Dataset records:
☆ ☆ ☆ ☆

Lemma growable_alloc_eq sz al size s :
  growable_wf s -> request_ok sz al size ->
  alloc sz al size s =
    if _capacity s mod al =? 0 then
      let off := align_offset al (_offset s) in
      if off + sz * size <=? _capacity s then (Ret off, allocated (off + sz * size) s)
      else (Throw (wasm_bad_alloc "Allocated too much memory"), set_offset off s)
    else (Throw (wasm_bad_alloc "alignment must divide _capacity."), s).
Proof.
  intros Hwf (Hsz & Hal & Hsize).
  unfold alloc, mbind, M_bind, gets, assertM, modify, lift, EOS_VM_ASSERT.
  destruct (Z.eqb_spec (_capacity s mod al) 0) as [Hm|]; [simpl|done].
  destruct (align_le_capacity s al Hwf Hal Hm) as (H1 & H2 & H3).
  destruct Hwf as [Ho Hc]. unfold max_memory_size in Hc.
  set (off := align_offset al (_offset s)) in *.
  rewrite (wrap_small 64 (_capacity s - off)) by (unfold in_u; lia).
  pose proof (Z.div_le_lower_bound (_capacity s - off) sz size ltac:(lia)) as Hd.
  pose proof (Z.mul_div_le (_capacity s - off) sz ltac:(lia)).
  destruct (Z.leb_spec size ((_capacity s - off) / sz)) as [Hle|Hle];
    destruct (Z.leb_spec (off + sz * size) (_capacity s)); try nia; [|done].
  rewrite !wrap_small by (unfold in_u; rewrite ?wrap_small by (unfold in_u; nia); nia).
  destruct (Z.leb_spec (sz * size + off) (_capacity s)); [|lia].
  by rewrite (Z.add_comm off).
Qed.

Lemma growable_alloc_Ret sz al size s p s' :
  growable_wf s -> request_ok sz al size -> alloc sz al size s = (Ret p, s') ->
  s' = allocated (p + sz * size) s /\ _offset s <= p /\ p mod al = 0 /\
  p + sz * size <= _capacity s.
Proof.
  intros Hwf Hreq. rewrite growable_alloc_eq by done. destruct Hreq as (_ & Hal & _).
  destruct (Z.eqb_spec (_capacity s mod al) 0) as [Hm|]; [simpl|done].
  destruct (align_le_capacity s al Hwf Hal Hm) as (H1 & H2 & H3).
  destruct (Z.leb_spec (align_offset al (_offset s) + sz * size) (_capacity s)); [|done].
  intros [= <- <-]. split_and!; done || lia.
Qed.

Lemma allocated_fields off s :
  _offset (allocated off s) = off /\ _capacity (allocated off s) = _capacity s.
Proof. unfold allocated. simpl. destruct (_ <? _); done. Qed.

Lemma allocated_wf sz al size s p s' :
  growable_wf s -> request_ok sz al size -> alloc sz al size s = (Ret p, s') ->
  growable_wf s' /\ _offset s' = p + sz * size /\ _capacity s' = _capacity s.
Proof.
  intros Hwf Hreq E. destruct (growable_alloc_Ret _ _ _ _ _ _ Hwf Hreq E) as (-> & H1 & H2 & H3).
  destruct (allocated_fields (p + sz * size) s) as [E1 E2].
  unfold growable_wf in *. rewrite E1, E2. destruct Hreq as (? & _ & ?).
  split; [nia|done].
Qed.

(** [growable_allocator::alloc] on every request: it throws when the
    alignment does not divide the capacity and, with the offset aligned, when
    the block does not fit; otherwise it returns the least aligned offset at or
    above the current one and advances past the block, which lies inside the
    capacity.  No request, however large, overflows the 64-bit arithmetic. *)
Theorem growable_alloc_spec sz al size s :
  growable_wf s -> request_ok sz al size ->
  let off := align_offset al (_offset s) in
  (_capacity s mod al <> 0 ->
     alloc sz al size s = (Throw (wasm_bad_alloc "alignment must divide _capacity."), s)) /\
  (_capacity s mod al = 0 ->
     _offset s <= off /\ off mod al = 0 /\
     (forall y, _offset s <= y -> y mod al = 0 -> off <= y) /\
     (off + sz * size <= _capacity s ->
        alloc sz al size s = (Ret off, allocated (off + sz * size) s)) /\
     (_capacity s < off + sz * size ->
        alloc sz al size s = (Throw (wasm_bad_alloc "Allocated too much memory"), set_offset off s))).
Proof.
  intros Hwf Hreq off. rewrite growable_alloc_eq by done. fold off.
  split; intros Hm; destruct (Z.eqb_spec (_capacity s mod al) 0); try done.
  destruct Hreq as (Hsz & Hal & Hsize).
  destruct (align_le_capacity s al Hwf Hal Hm) as (H1 & H2 & H3).
  split; [lia|]. split; [done|]. split.
  { destruct Hal as (k & Hk & ->), Hwf as [? Hc]. unfold max_memory_size in Hc.
    apply (align_offset_spec k (_offset s)); lia. }
  simpl. split; intros; destruct (Z.leb_spec (off + sz * size) (_capacity s)); done || lia.
Qed.

(** A sequence of allocations and the blocks [(first, past the end)] it hands
    out. *)
Fixpoint alloc_all (reqs : list (Z * Z * Z)) : M t (list (Z * Z)) :=
  match reqs with
  | [] => mret []
  | (sz, al, size) :: reqs =>
      p ← alloc sz al size;
      l ← alloc_all reqs;
      mret ((p, p + sz * size) :: l)
  end.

☆ ☆ ☆ ☆

- [Exercise directions] Search the entries above for the string "else", and report each line where it occurs.

- [Exercise answer]
      else (Throw (wasm_bad_alloc "Allocated too much memory"), set_offset off s)
    else (Throw (wasm_bad_alloc "alignment must divide _capacity."), s).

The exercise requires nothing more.